* ABOUT THIS EXERCISE
Lines to return, exactly: from the line with "[by apply Hopt|]." to the line with "rewrite (drop_S _" in the entries below, both included.

* EXTRACTED RECORDS
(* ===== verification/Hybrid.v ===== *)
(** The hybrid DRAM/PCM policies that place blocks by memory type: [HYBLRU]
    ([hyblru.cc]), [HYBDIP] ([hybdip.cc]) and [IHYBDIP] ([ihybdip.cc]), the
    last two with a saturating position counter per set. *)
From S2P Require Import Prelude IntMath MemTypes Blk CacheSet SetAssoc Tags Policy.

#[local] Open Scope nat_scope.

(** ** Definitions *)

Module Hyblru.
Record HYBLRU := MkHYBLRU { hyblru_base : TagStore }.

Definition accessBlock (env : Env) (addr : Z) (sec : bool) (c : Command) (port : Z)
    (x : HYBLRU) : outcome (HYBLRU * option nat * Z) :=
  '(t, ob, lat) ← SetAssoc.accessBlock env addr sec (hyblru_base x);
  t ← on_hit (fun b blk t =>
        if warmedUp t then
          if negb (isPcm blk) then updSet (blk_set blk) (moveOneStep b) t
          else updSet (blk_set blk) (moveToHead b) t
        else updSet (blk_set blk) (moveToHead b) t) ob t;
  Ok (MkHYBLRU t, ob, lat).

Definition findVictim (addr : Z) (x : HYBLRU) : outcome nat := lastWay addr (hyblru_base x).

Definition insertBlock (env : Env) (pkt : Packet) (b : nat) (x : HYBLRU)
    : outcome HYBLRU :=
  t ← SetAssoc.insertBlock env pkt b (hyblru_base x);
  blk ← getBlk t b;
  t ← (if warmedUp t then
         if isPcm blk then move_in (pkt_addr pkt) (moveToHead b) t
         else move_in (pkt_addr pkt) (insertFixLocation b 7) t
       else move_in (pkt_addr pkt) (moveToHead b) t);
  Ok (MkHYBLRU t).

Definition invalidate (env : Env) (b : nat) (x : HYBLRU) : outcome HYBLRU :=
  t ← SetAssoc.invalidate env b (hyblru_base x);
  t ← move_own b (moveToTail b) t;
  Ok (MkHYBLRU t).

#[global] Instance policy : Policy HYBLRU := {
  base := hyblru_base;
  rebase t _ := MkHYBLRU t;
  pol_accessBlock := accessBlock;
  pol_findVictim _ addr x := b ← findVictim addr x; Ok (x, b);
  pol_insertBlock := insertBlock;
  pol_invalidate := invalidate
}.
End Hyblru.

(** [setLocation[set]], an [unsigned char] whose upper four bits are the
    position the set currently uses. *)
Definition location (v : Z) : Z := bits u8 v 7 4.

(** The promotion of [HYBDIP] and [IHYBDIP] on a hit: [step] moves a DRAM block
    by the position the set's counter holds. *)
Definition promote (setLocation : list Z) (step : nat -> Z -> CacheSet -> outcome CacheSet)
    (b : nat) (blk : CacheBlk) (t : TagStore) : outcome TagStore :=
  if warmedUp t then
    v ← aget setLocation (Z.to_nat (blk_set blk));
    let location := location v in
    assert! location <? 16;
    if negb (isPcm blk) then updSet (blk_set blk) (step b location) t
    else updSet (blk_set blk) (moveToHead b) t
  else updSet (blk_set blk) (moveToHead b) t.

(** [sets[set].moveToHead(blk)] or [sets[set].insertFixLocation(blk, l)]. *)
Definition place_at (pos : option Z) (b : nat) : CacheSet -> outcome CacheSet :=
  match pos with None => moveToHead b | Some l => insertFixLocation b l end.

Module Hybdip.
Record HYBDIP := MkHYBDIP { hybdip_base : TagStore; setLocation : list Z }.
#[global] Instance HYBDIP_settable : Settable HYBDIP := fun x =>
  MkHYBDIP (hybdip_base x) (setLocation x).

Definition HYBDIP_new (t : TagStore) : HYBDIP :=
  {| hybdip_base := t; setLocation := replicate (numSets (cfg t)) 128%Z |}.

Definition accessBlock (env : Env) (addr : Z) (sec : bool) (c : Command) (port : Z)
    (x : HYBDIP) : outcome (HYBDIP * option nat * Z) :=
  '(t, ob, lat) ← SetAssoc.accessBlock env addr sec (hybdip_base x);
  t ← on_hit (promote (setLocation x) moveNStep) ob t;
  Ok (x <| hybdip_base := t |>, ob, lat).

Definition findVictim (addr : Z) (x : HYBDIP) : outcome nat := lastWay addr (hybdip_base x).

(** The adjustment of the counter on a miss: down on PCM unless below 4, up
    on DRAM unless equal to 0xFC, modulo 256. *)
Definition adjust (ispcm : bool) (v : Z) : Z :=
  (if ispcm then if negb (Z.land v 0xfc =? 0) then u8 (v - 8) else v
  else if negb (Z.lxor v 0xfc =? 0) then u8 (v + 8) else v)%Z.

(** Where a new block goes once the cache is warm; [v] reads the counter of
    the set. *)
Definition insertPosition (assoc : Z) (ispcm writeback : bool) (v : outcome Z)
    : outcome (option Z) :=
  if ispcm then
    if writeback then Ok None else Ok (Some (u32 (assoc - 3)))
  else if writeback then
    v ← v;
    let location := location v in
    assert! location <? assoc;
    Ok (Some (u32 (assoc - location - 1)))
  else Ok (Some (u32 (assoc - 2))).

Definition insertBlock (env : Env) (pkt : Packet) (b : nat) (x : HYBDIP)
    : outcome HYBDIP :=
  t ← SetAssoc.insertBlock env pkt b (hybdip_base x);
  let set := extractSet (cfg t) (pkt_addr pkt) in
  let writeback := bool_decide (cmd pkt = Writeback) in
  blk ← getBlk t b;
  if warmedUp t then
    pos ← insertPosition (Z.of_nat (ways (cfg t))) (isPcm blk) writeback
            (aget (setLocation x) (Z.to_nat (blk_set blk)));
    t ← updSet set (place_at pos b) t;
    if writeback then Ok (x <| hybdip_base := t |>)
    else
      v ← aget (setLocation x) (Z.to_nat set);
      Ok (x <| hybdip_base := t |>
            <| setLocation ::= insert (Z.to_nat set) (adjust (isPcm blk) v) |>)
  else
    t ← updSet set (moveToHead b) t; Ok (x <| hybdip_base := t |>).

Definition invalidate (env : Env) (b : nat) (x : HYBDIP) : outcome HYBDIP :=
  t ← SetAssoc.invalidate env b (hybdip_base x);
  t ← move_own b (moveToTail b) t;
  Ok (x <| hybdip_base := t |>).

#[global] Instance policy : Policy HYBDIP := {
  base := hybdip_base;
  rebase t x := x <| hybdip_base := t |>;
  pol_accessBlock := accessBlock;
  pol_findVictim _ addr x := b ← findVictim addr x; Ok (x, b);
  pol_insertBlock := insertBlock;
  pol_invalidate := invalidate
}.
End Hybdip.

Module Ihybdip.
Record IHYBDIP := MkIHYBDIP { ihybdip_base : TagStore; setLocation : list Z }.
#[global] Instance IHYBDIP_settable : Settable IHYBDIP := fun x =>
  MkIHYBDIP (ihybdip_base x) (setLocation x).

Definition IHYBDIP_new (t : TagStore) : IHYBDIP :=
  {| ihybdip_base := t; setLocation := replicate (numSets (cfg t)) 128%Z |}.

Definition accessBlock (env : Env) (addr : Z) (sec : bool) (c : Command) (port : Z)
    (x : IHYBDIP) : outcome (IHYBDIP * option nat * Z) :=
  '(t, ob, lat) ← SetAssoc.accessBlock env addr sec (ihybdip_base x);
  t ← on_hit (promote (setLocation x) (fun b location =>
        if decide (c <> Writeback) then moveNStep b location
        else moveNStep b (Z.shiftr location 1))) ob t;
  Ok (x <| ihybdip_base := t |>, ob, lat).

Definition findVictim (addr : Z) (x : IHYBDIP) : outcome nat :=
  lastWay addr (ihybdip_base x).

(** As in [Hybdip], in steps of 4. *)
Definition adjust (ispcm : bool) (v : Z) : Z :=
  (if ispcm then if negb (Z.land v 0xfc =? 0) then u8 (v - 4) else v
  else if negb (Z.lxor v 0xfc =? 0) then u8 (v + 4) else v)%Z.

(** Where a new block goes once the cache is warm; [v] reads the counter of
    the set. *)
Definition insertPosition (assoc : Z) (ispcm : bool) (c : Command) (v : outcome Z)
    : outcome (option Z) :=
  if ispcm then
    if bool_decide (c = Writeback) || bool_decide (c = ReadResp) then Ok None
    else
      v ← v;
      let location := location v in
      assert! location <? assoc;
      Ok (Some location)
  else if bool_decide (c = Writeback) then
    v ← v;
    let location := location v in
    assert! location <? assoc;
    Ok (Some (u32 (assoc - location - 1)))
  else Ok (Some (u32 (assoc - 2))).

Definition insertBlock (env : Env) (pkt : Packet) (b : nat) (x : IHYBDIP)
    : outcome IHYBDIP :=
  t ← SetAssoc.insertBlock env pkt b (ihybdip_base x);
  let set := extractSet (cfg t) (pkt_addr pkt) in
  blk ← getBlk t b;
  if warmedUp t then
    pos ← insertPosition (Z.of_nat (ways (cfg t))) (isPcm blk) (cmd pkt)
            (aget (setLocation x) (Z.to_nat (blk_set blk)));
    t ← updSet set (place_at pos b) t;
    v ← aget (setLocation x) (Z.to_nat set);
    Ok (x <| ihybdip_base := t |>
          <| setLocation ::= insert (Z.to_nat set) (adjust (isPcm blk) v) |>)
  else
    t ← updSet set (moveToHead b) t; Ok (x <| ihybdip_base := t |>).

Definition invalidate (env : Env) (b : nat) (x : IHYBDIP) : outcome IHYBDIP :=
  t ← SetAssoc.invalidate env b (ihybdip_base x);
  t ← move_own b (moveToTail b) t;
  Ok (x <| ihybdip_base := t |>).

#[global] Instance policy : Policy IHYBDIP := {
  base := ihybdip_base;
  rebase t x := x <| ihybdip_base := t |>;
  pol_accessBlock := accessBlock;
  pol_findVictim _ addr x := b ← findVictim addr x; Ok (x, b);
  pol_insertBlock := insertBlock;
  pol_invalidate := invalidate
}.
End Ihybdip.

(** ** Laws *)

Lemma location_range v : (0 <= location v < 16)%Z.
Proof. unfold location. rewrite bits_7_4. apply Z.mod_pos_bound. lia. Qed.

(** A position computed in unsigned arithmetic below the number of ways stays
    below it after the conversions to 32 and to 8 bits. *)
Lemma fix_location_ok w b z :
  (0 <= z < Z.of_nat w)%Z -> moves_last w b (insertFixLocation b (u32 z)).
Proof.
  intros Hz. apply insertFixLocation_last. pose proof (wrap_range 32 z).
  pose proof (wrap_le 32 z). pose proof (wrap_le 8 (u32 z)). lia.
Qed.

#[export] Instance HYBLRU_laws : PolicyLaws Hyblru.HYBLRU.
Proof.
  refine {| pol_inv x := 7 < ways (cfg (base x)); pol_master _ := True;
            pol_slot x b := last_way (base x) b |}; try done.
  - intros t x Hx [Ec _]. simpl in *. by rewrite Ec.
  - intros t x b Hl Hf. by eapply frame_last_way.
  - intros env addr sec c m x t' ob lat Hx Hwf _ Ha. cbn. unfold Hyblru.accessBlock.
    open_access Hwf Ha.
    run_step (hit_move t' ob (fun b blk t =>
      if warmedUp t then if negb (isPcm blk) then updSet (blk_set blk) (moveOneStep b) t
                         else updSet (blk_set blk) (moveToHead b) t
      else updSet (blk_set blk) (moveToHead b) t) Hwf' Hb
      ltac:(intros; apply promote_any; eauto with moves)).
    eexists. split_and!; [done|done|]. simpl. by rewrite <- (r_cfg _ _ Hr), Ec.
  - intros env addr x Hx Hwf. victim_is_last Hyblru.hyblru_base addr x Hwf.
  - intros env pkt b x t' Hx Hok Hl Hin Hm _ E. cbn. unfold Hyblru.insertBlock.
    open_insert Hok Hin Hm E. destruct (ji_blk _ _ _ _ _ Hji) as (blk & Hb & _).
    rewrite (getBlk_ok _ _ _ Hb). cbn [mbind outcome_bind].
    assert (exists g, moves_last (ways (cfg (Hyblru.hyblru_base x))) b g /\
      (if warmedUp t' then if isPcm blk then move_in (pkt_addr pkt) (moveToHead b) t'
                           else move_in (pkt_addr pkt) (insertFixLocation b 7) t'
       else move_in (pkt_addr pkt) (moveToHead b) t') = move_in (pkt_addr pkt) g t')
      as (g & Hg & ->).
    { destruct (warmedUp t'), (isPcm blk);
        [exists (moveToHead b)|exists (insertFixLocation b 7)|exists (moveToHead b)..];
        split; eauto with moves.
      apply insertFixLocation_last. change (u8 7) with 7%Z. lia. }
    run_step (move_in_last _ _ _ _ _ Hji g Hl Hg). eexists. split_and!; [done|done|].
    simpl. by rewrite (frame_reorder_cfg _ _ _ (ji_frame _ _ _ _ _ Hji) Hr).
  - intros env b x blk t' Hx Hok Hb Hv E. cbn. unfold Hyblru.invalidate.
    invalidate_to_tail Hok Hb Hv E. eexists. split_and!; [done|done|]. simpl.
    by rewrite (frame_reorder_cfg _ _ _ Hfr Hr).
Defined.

==

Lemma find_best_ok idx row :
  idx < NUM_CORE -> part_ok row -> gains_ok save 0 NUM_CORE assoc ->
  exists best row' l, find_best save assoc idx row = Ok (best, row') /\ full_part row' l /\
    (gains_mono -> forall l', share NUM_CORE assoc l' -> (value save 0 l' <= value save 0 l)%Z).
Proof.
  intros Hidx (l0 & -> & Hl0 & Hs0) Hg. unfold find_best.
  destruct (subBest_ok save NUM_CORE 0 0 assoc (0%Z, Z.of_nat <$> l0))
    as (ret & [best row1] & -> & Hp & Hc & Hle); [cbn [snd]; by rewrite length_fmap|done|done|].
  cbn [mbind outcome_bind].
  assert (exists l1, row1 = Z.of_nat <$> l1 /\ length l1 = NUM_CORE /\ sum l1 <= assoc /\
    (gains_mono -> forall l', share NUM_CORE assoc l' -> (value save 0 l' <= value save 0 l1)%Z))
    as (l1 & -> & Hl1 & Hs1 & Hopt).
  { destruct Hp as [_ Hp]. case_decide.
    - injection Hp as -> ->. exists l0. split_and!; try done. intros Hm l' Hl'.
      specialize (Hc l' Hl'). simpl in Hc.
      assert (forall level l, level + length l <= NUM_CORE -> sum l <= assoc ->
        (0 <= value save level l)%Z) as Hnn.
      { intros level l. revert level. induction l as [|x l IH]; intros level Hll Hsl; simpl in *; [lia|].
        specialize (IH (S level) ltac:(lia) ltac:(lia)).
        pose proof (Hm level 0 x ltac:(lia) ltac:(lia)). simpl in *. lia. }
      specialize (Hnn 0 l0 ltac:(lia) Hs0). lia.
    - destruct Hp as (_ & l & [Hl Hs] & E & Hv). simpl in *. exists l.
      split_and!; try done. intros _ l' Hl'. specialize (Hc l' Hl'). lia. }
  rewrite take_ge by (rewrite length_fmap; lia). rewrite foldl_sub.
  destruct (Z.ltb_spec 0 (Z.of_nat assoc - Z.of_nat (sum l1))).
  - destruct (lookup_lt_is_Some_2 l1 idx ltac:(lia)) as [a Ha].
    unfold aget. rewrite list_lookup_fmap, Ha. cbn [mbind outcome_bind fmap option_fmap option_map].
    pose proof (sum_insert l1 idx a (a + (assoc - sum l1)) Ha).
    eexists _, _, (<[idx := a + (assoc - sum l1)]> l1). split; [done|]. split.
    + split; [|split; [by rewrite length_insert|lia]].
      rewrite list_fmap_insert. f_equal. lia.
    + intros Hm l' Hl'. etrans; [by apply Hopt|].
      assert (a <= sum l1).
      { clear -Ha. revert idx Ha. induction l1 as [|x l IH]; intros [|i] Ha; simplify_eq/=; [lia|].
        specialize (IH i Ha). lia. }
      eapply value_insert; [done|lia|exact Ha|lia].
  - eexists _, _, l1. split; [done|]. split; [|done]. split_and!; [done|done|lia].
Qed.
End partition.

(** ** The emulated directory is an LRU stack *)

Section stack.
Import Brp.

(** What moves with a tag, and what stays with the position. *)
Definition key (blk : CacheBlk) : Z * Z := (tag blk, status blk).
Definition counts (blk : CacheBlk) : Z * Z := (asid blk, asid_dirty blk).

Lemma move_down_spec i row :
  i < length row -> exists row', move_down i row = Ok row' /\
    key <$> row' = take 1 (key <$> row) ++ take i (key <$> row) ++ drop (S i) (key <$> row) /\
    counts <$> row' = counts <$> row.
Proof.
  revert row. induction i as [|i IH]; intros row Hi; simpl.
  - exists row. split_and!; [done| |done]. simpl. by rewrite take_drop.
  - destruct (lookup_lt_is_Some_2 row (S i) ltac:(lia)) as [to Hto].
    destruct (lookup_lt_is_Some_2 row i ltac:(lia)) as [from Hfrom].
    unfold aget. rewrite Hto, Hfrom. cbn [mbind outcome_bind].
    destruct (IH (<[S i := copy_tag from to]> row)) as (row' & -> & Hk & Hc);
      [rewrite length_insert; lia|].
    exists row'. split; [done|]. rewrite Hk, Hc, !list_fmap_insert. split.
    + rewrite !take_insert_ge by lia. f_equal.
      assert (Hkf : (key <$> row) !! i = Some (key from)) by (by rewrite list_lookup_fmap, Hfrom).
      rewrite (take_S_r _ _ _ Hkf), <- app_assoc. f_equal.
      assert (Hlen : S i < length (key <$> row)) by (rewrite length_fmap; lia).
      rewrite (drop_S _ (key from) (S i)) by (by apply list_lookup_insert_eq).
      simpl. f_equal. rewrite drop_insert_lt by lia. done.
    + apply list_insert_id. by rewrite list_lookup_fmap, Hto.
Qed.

* TASK ANSWER
    + intros Hm l' Hl'. etrans; [by apply Hopt|].
      assert (a <= sum l1).
      { clear -Ha. revert idx Ha. induction l1 as [|x l IH]; intros [|i] Ha; simplify_eq/=; [lia|].
        specialize (IH i Ha). lia. }
      eapply value_insert; [done|lia|exact Ha|lia].
  - eexists _, _, l1. split; [done|]. split; [|done]. split_and!; [done|done|lia].
Qed.
End partition.

(** ** The emulated directory is an LRU stack *)

Section stack.
Import Brp.

(** What moves with a tag, and what stays with the position. *)
Definition key (blk : CacheBlk) : Z * Z := (tag blk, status blk).
Definition counts (blk : CacheBlk) : Z * Z := (asid blk, asid_dirty blk).

Lemma move_down_spec i row :
  i < length row -> exists row', move_down i row = Ok row' /\
    key <$> row' = take 1 (key <$> row) ++ take i (key <$> row) ++ drop (S i) (key <$> row) /\
    counts <$> row' = counts <$> row.
Proof.
  revert row. induction i as [|i IH]; intros row Hi; simpl.
  - exists row. split_and!; [done| |done]. simpl. by rewrite take_drop.
  - destruct (lookup_lt_is_Some_2 row (S i) ltac:(lia)) as [to Hto].
    destruct (lookup_lt_is_Some_2 row i ltac:(lia)) as [from Hfrom].
    unfold aget. rewrite Hto, Hfrom. cbn [mbind outcome_bind].
    destruct (IH (<[S i := copy_tag from to]> row)) as (row' & -> & Hk & Hc);
      [rewrite length_insert; lia|].
    exists row'. split; [done|]. rewrite Hk, Hc, !list_fmap_insert. split.
    + rewrite !take_insert_ge by lia. f_equal.
      assert (Hkf : (key <$> row) !! i = Some (key from)) by (by rewrite list_lookup_fmap, Hfrom).
      rewrite (take_S_r _ _ _ Hkf), <- app_assoc. f_equal.
      assert (Hlen : S i < length (key <$> row)) by (rewrite length_fmap; lia).
      rewrite (drop_S _ (key from) (S i)) by (by apply list_lookup_insert_eq).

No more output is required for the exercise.